Transcribe the records below exactly, from their first line through the line containing "(** [CycleHebdomadaire.clean]: [None]". Omit every line after it.

Stored items from a collection
Segment Open
(** [PeriodeConge.objects.filter(user=, annee_civile=, type_conge=)]. *)
Definition PeriodeConge_filter (db : database) (user : User) (annee : Z)
           (type : string) : list PeriodeConge :=
  List.filter (fun p => (pc_user p =? user) && (annee_civile p =? annee)
                   && String.eqb (type_conge p) type)
         (periodes db).

(** [CycleHebdomadaire.clean]: [None] when the row is accepted, otherwise
    the field that the [ValidationError] names. *)
Definition CycleHebdomadaire_clean (self : CycleHebdomadaire)
  : option string :=
  if Decimal.ltb (heures_semaine self) HEURES_SEMAINE_MIN
     || Decimal.ltb HEURES_SEMAINE_MAX (heures_semaine self)
  then Some "heures_semaine"
  else if Decimal.ltb (quotite_travail self) (mk_dec 5 (-1))
          || Decimal.ltb (mk_dec 10 (-1)) (quotite_travail self)
  then Some "quotite_travail"
  else None.

(** [PeriodeConge.clean]; both dates are set on a row. *)
Definition PeriodeConge_clean (self : PeriodeConge) : option string :=
  if date_ltb (date_fin self) (date_debut self) then Some "date_fin"
  else None.

End Models.

Import Models.

(** ** [fractionnement/services/calcul_service.py] *)

Module CalculService.

Import Constants.

Definition calculer_rtt_annuels (heures_semaine quotite_travail : decimal)
  : result Z :=
  if Decimal.leb heures_semaine HEURES_SEMAINE_MIN then Ok 0
  else
    let heures_annuelles :=
      Decimal.mul heures_semaine (of_int SEMAINES_ANNUELLES) in
    let heures_supplementaires :=
      Decimal.sub heures_annuelles (of_int DUREE_LEGALE_ANNUELLE) in
    if Decimal.leb heures_supplementaires (of_int 0) then Ok 0
    else
      let? quotient := Decimal.div heures_supplementaires heures_semaine in
      let rtt_decimal := Decimal.mul quotient quotite_travail in
      Ok (Decimal.round rtt_decimal).

Definition calculer_jours_fractionnement (jours_hors_periode : Z) : Z :=
  if jours_hors_periode <? 5 then 0
  else if (5 <=? jours_hors_periode) && (jours_hors_periode <=? 7) then 1
  else 2.

Definition compter_jours_periode (date_debut date_fin : date)
           (jours_ouvres_ou_ouvrables : string) (exclure_feries : bool)
           (annee : option Z) (debut_type fin_type : string) : M decimal :=
  let annee := match annee with
               | None => year date_debut
               | Some a => a
               end in
  let! jours_pleins :=
    (if String.eqb jours_ouvres_ou_ouvrables "ouvrables"
     then compter_jours_ouvrables date_debut date_fin exclure_feries
                                  (Some annee)
     else compter_jours_ouvres date_debut date_fin exclure_feries
                               (Some annee)) in
  let total_jours := of_int jours_pleins in
  let debut_compte :=
    if String.eqb jours_ouvres_ou_ouvrables "ouvrables"
    then est_jour_ouvrable date_debut else est_jour_ouvre date_debut in
  let! debut_compte :=
    (if exclure_feries && debut_compte then
       let! jours_feries := get_jours_feries annee in
       m_ret (if date_in date_debut jours_feries then false
              else debut_compte)
     else m_ret debut_compte) in
  let total_jours :=
    if debut_compte && String.eqb debut_type "apres_midi"
    then Decimal.sub total_jours (mk_dec 5 (-1)) else total_jours in
  let fin_compte :=
    if String.eqb jours_ouvres_ou_ouvrables "ouvrables"
    then est_jour_ouvrable date_fin else est_jour_ouvre date_fin in
  let! fin_compte :=
    (if exclure_feries && fin_compte then
       let! jours_feries := get_jours_feries annee in
       m_ret (if date_in date_fin jours_feries then false else fin_compte)
     else m_ret fin_compte) in
  let total_jours :=
    if fin_compte && String.eqb fin_type "matin"
    then Decimal.sub total_jours (mk_dec 5 (-1)) else total_jours in
  m_ret (Decimal.max (mk_dec 0 (-1)) total_jours).

(** The body of the [try] inside the loop over the periods: the days of
    one period that fall outside the main period. *)
Definition jours_hors_de_periode (periode : PeriodeConge)
           (jours_type : string) (annee : Z) : M decimal :=
  let date_debut := date_debut periode in
  let date_fin := date_fin periode in
  let debut_type := debut_type periode in
  let fin_type := fin_type periode in
  let periode_entiere_hors :=
    (((11 <=? month date_debut) && (11 <=? month date_fin))
     || ((month date_debut <=? 4) && (month date_fin <=? 4))
     || ((11 <=? month date_debut) && (month date_fin <=? 4)))
    && negb ((5 <=? month date_debut) && (month date_debut <=? 10)) in
  if periode_entiere_hors then
    compter_jours_periode date_debut date_fin jours_type true (Some annee)
                          debut_type fin_type
  else if (5 <=? month date_debut) && (month date_fin <=? 10) then
    m_ret (mk_dec 0 (-1))
  else
    let jours_hors := mk_dec 0 (-1) in
    let! jours_hors :=
      (if month date_debut <=? 4 then
         let! fin_avril := m_lift (new_date annee 4 30) in
         let date_fin_sous_periode := date_min date_fin fin_avril in
         let fin_type_sous :=
           if date_eqb date_fin_sous_periode date_fin
           then fin_type else "apres_midi" in
         let! n := compter_jours_periode date_debut date_fin_sous_periode
                     jours_type true (Some annee) debut_type
                     fin_type_sous in
         m_ret (Decimal.add jours_hors n)
       else m_ret jours_hors) in
    let! jours_hors :=
      (if 11 <=? month date_fin then
         let! debut_novembre := m_lift (new_date annee 11 1) in
         let date_debut_sous_periode :=
           date_max_of date_debut debut_novembre in
         let debut_type_sous :=
           if date_eqb date_debut_sous_periode date_debut
           then debut_type else "matin" in
         let! n := compter_jours_periode date_debut_sous_periode date_fin
                     jours_type true (Some annee) debut_type_sous
                     fin_type in
         m_ret (Decimal.add jours_hors n)
       else m_ret jours_hors) in
    m_ret jours_hors.

(** The loop over the periods: an exception raised for one period is
    logged and the period contributes nothing. *)
Fixpoint somme_periodes (periodes : list PeriodeConge) (jours_type : string)
         (annee : Z) (total_jours_hors_periode : decimal) : M decimal :=
  match periodes with
  | [] => m_ret total_jours_hors_periode
  | periode :: reste =>
      fun c =>
        match jours_hors_de_periode periode jours_type annee c with
        | (Ok jours_hors, c') =>
            somme_periodes reste jours_type annee
              (Decimal.add total_jours_hors_periode jours_hors) c'
        | (Raise _, c') =>
            somme_periodes reste jours_type annee
              total_jours_hors_periode c'
        end
  end.

(** [annee] is an [int] by its type, which settles the [isinstance] test;
    building the queryset does not reach the database, so the [try] around
    it has nothing to catch.  A second row of [ParametresAnnee] for the
    same user and year makes [get] raise [MultipleObjectsReturned], which
    only [except ParametresAnnee.DoesNotExist] would not catch. *)
Definition get_jours_hors_periode_principale (db : database) (user : User)
           (annee : Z) : M Z :=
  if (annee <? ANNEE_MIN) || (ANNEE_MAX <? annee) then m_raise ValueError
  else
    let! jours_type :=
      m_lift (match ParametresAnnee_get db user annee with
             | Ok parametres => Ok (pa_jours_ouvres_ou_ouvrables parametres)
             | Raise DoesNotExist => Ok "ouvres"
             | Raise e => Raise e
             end) in
    let periodes := PeriodeConge_filter db user annee "annuel" in
    let! total_jours_hors_periode :=
      somme_periodes periodes jours_type annee (mk_dec 0 (-1)) in
    m_ret (Decimal.to_int total_jours_hors_periode).

(** The dictionary returned by [calculer_fractionnement_complet]. *)
Record resultat : Type := mk_resultat {
  jours_hors_periode : Z;
  jours_fractionnement : Z;
  annee_resultat : Z
}.

(** Both [except] clauses log the exception and raise it again. *)
Definition calculer_fractionnement_complet (db : database) (user : User)
           (annee : Z) : M resultat :=
  fun c =>
    match get_jours_hors_periode_principale db user annee c with
    | (Ok jours_hors_periode, c') =>
        (Ok (mk_resultat jours_hors_periode
               (calculer_jours_fractionnement jours_hors_periode) annee), c')
    | (Raise ValueError, c') => (Raise ValueError, c')
    | (Raise e, c') => (Raise e, c')
    end.

(** [jours_ouvres_ou_ouvrables] is not read. *)
Definition calculer_conges_annuels (quotite_travail : decimal)
           (jours_ouvres_ou_ouvrables : string) : decimal + signal :=
  let conges_base := CONGES_ANNUELS_BASE in
  let conges_proratises := Decimal.mul conges_base quotite_travail in
  quantize conges_proratises (mk_dec 1 (-2)).

End CalculService.

Import CalculService.

(** ** [fractionnement/forms.py]: how [PeriodeCongeForm.clean] resolves the
    day-counting convention *)

Module Forms.

Definition PeriodeCongeForm_jours_type (db : database) (user : User)
           (annee_civile : Z) : result string :=
  match ParametresAnnee_get db user annee_civile with
  | Ok parametres => Ok (pa_jours_ouvres_ou_ouvrables parametres)
  | Raise DoesNotExist =>
      match CycleHebdomadaire_get db user annee_civile with
      | Ok cycle => Ok (ch_jours_ouvres_ou_ouvrables cycle)
      | Raise DoesNotExist => Ok "ouvres"
      | Raise e => Raise e
      end
  | Raise e => Raise e
  end.

(** [PeriodeCongeForm.clean_date_fin]: [None] stands for the
    [ValidationError]; both dates are present. *)
Definition PeriodeCongeForm_clean_date_fin (date_debut date_fin : date)
  : option date :=
  if date_ltb date_fin date_debut then None else Some date_fin.

(** [PeriodeCongeForm.clean] for a form with a user and its two dates: the
    values kept as [annee_civile_calculee] and [nb_jours_calcule]. *)
Definition PeriodeCongeForm_clean (db : database) (user : User)
           (date_debut : date) (debut_type : string)
           (date_fin : date) (fin_type : string) : M (Z * decimal) :=
  let annee_civile := year date_debut in
  let! jours_type :=
    m_lift (PeriodeCongeForm_jours_type db user annee_civile) in
  let! nb_jours :=
    compter_jours_periode date_debut date_fin jours_type true
                          (Some annee_civile) debut_type fin_type in
  m_ret (annee_civile, nb_jours).

(** [ParametresAnneeForm.clean_annee] of a form that creates a row
    ([instance.pk] is unset): [None] stands for the [ValidationError]. *)
Definition ParametresAnneeForm_clean_annee (db : database)
           (user : option User) (annee : Z) : option Z :=
  if (annee <? ANNEE_MIN) || (ANNEE_MAX <? annee) then None
  else
    match user with
    | Some u =>
        let existing :=
          List.filter (fun p => (pa_user p =? u) && (pa_annee p =? annee))
                      (parametres db) in
        match existing with
        | [] => Some annee
        | _ :: _ => None
        end
    | None => Some annee
    end.

(** [ParametresAnneeForm.save] of a valid creating form with a user: the
    row is added to the table. *)
Definition ParametresAnneeForm_save (db : database) (user : User)
           (annee : Z) (jours_ouvres_ou_ouvrables : string) : database :=
  mk_db (cycles db)
        (parametres db ++ [mk_parametres user annee jours_ouvres_ou_ouvrables])
        (periodes db).

(** [PeriodeCongeForm.save] of a valid form with a user: the row is added
    to the table, with the year that [clean] computed. *)
Definition PeriodeCongeForm_save (db : database) (user : User)
           (date_debut : date) (debut_type : string)
           (date_fin : date) (fin_type : string) (type_conge : string)
  : database :=
  mk_db (cycles db) (parametres db)
        (periodes db
         ++ [mk_periode user date_debut debut_type date_fin fin_type
                        type_conge (year date_debut)]).

End Forms.

Import Forms.

(** ** [fractionnement/services/calendrier_service.py]: the list of
    public holidays of the calendar *)

Module CalendrierService.

(** One dictionary of the list that [get_jours_feries_list] returns. *)
Record JourFerie : Type := mk_jour_ferie {
  jf_date : string;
  jf_nom : string;
  jf_type : string
}.

Definition noms_feries : gmap Z string :=
  list_to_map [(1, "Jour de l'an"); (5, "Fête du Travail");
               (8, "Victoire en Europe"); (14, "Fête nationale");
               (15, "Assomption"); (11, "Toussaint"); (25, "Noël")].

Definition get_jours_feries_list (annee : Z) : M (list JourFerie) :=
  let! jours_feries := get_jours_feries annee in
  m_ret
    (List.map
       (fun jour_ferie =>
          let nom := default "Jour férié" (noms_feries !! day jour_ferie) in
          let nom :=
            if (month jour_ferie =? 3) || (month jour_ferie =? 4) then
              if weekday jour_ferie =? 0 then "Lundi de Pâques"
              else "Pâques"
            else if (month jour_ferie =? 5) && (15 <? day jour_ferie)
            then "Ascension"
            else if (month jour_ferie =? 5) && (20 <? day jour_ferie)
            then "Lundi de Pentecôte"
            else nom in
          mk_jour_ferie (isoformat jour_ferie) nom "ferie")
       jours_feries).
Segment Closed
SOLUTION
(** [PeriodeConge.objects.filter(user=, annee_civile=, type_conge=)]. *)
Definition PeriodeConge_filter (db : database) (user : User) (annee : Z)
           (type : string) : list PeriodeConge :=
  List.filter (fun p => (pc_user p =? user) && (annee_civile p =? annee)
                   && String.eqb (type_conge p) type)
         (periodes db).

(** [CycleHebdomadaire.clean]: [None] when the row is accepted, otherwise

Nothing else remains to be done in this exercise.